The concern about making external calls (i.e. the Web Service) that can potentially not complete quickly is that SQL Server uses Cooperative Multitasking wherein each thread is responsible for "yielding" control back to the Scheduler (effectively pausing it) at various points so that the Scheduler can shuffle things around and run other things that are currently "sleeping". This concern with regards to SQLCLR code can typically be mitigated by doing at least one of the following:

  • Perform data access / querying the instance
  • Calling thread.sleep(0);

However, an external call is not doing data access, and you cannot easily call thread.sleep(0) while waiting for the WebResponse to complete. Yes, you can call the WebService on a separate thread and while waiting for it to finish, assuming you are just looping and checking, the sleep(x) will allow for the yield.

But is doing the Web Service call asynchronously necessary? It certainly has the downside of requiring the Assembly to be marked as WITH PERMISSION_SET = UNSAFE. It greatly depends on how long the call usually takes, and how frequently it is being called. The more frequent the call, the more likely it is that any delays are, at least in part, caused by the low default value for how many concurrent connections are allowed per each URI. This relates to the recommendation I made at the top.

But if you want to see how SQL Server actually works, this should be fairly easy to test. On my laptop, I went to the Server "Properties" in Object Explorer, went to "Processors", unchecked the "automatically set processor affinity..." option, selected only a single CPU under "Processor Affinity" in the tree view in the middle of the dialog, clicked "OK", and then restarted the service. I then set up a web page that did nothing but call "sleep" for 60 seconds. I have a SQLCLR TVF that calls web pages so I ran that concurrently in two different tabs / sessions. In a 3rd tab / session, I ran:

SELECT SUM(so1.[schema_id]), so1.[type_desc], so2.[type_desc]
FROM sys.objects so1
CROSS JOIN sys.objects so2
CROSS JOIN sys.objects so3
CROSS JOIN sys.objects so4
CROSS JOIN sys.objects so5
WHERE so3.[create_date] <> so4.[modify_date]
GROUP BY so1.[type_desc], so2.[type_desc], so5.[name]
ORDER BY so2.[type_desc], so5.[name] DESC;

And finally, in a 4th tab, after kicking off the first 3, I ran the following to monitor the system:

SELECT * FROM sys.dm_os_schedulers WHERE [scheduler_id] = 0;

SELECT *
FROM sys.dm_exec_requests
WHERE [scheduler_id] = 0
AND [status] <> N'background'
ORDER BY [status] DESC, session_id;

The status for the 2 sessions running the SQLCLR function was always "running" and the status for the session running that ugly query in tab 3 was always "runnable". But just to be sure, running that ugly query again, when neither of the SQLCLR functions was executing, took the same 1 minute and 14 seconds that it did when running concurrently with the 2 sessions running the SQLCLR call to the web page that was sleeping for 60 seconds.

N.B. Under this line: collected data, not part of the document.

(* ===== verification/Types.v ===== *)
(** The API objects of [api/govmomi/v1beta2] and the metadata they embed: one
    record per Go struct, one field per Go field (prefixed by an abbreviation of
    the struct's name). A Go pointer is an [option], a slice a [list], a map a
    [gmap], an [int32] or [int64] a [Z], an enumeration with a string type a
    [string] together with its named constants. A [set_] function is the
    assignment of a field. *)
From S2P Require Export Prelude.

(** * Kubernetes metadata *)

(** A point in time in nanoseconds; [metav1.Time] is [None] when it is zero. *)
Definition Time := option Z.

(** [metav1.OwnerReference], the fields the code sets and reads. *)
Record OwnerReference := mkOwnerReference {
  or_APIVersion : string;
  or_Kind : string;
  or_Name : string;
  or_UID : string;
  or_Controller : option bool
}.

(** The literal of a reference that says nothing about a controller. *)
#[warnings="-notation-for-abbreviation"]
Notation owner_ref apiVersion kind name uid := (mkOwnerReference apiVersion kind name uid None) (only parsing).

#[export] Instance or_eq_dec : EqDecision OwnerReference.
Proof. solve_decision. Defined.

(** [metav1.ObjectMeta], the fields the code sets and reads. *)
Record ObjectMeta := mkObjectMeta {
  om_Name : string;
  om_Namespace : string;
  om_UID : string;
  om_Labels : option (gmap string string);
  om_OwnerReferences : list OwnerReference;
  om_Finalizers : list string;
  om_DeletionTimestamp : Time
}.

Definition set_om_Labels (v : option (gmap string string)) (r : ObjectMeta) : ObjectMeta := {|
  om_Name := om_Name r;
  om_Namespace := om_Namespace r;
  om_UID := om_UID r;
  om_Labels := v;
  om_OwnerReferences := om_OwnerReferences r;
  om_Finalizers := om_Finalizers r;
  om_DeletionTimestamp := om_DeletionTimestamp r
|}.

Definition set_om_OwnerReferences (v : list OwnerReference) (r : ObjectMeta) : ObjectMeta := {|
  om_Name := om_Name r;
  om_Namespace := om_Namespace r;
  om_UID := om_UID r;
  om_Labels := om_Labels r;
  om_OwnerReferences := v;
  om_Finalizers := om_Finalizers r;
  om_DeletionTimestamp := om_DeletionTimestamp r
|}.

Definition set_om_Finalizers (v : list string) (r : ObjectMeta) : ObjectMeta := {|
  om_Name := om_Name r;
  om_Namespace := om_Namespace r;
  om_UID := om_UID r;
  om_Labels := om_Labels r;
  om_OwnerReferences := om_OwnerReferences r;
  om_Finalizers := v;
  om_DeletionTimestamp := om_DeletionTimestamp r
|}.

(** [metav1.Condition]. *)
Record Condition := mkCondition {
  c_Type : string;
  c_Status : string;
  c_ObservedGeneration : Z;
  c_LastTransitionTime : Time;
  c_Reason : string;
  c_Message : string
}.

#[export] Instance c_eq_dec : EqDecision Condition.
Proof. solve_decision. Defined.

Definition ConditionTrue : string := "True".
Definition ConditionFalse : string := "False".
Definition ConditionUnknown : string := "Unknown".

(** The literal [metav1.Condition{Type: t, Status: s, Reason: r, Message: m}]. *)
Definition cond (t s r m : string) : Condition :=
  mkCondition t s 0 None r m.

(** [clusterv1.Condition], the conditions of the v1beta1 contract. *)
Record V1Beta1Condition := mkV1Beta1Condition {
  c1_Type : string;
  c1_Status : string;
  c1_Severity : string;
  c1_LastTransitionTime : Time;
  c1_Reason : string;
  c1_Message : string
}.

#[export] Instance c1_eq_dec : EqDecision V1Beta1Condition.
Proof. solve_decision. Defined.

(** * Enumerations *)

Definition FullClone : string := "fullClone".
Definition LinkedClone : string := "linkedClone".

Definition FtEncryptionDisabled : string := "ftEncryptionDisabled".
Definition FtEncryptionOpportunistic : string := "ftEncryptionOpportunistic".
Definition FtEncryptionRequired : string := "ftEncryptionRequired".

Definition DisabledMigrateEncryption : string := "disabled".
Definition OpportunisticMigrateEncryption : string := "opportunistic".
Definition RequiredMigrateEncryption : string := "required".

Definition Linux : string := "Linux".
Definition Windows : string := "Windows".

Definition VirtualMachinePowerOpModeHard : string := "hard".
Definition VirtualMachinePowerOpModeSoft : string := "soft".
Definition VirtualMachinePowerOpModeTrySoft : string := "trySoft".

Definition ThinProvisioningMode : string := "Thin".
Definition ThickProvisioningMode : string := "Thick".
Definition EagerlyZeroedProvisioningMode : string := "EagerlyZeroed".

Definition VirtualMachinePowerStatePoweredOn : string := "poweredOn".
Definition VirtualMachinePowerStatePoweredOff : string := "poweredOff".
Definition VirtualMachinePowerStateSuspended : string := "suspended".

(** * Specification of a virtual machine *)

(** A static route. *)
Record NetworkRouteSpec := mkNetworkRouteSpec {
  rt_To : string;
  rt_Via : string;
  rt_Metric : option Z
}.

#[export] Instance rt_eq_dec : EqDecision NetworkRouteSpec.
Proof. solve_decision. Defined.

(** Overrides of DHCP behaviours; only configured values are sent. *)
Record DHCPOverrides := mkDHCPOverrides {
  dh_Hostname : option string;
  dh_RouteMetric : option Z;
  dh_SendHostname : option bool;
  dh_UseDNS : option bool;
  dh_UseDomains : option string;
  dh_UseHostname : option bool;
  dh_UseMTU : option bool;
  dh_UseNTP : option bool;
  dh_UseRoutes : option string
}.

#[export] Instance dh_eq_dec : EqDecision DHCPOverrides.
Proof. solve_decision. Defined.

Please do not infer that there is no cost to running the SQLCLR code to make the web calls. Since those threads were busy the whole time, if the system was busy then it would have reduced the ability for SQL Server to allocate those threads to complete other queries faster. But it does seem safe to conclude that, at least on systems with low to moderate load, the benefit gained by adding the threading doesn't seem to be worth the cost of increased complexity (especially since now there is a not-yet-reproducable problem to debug).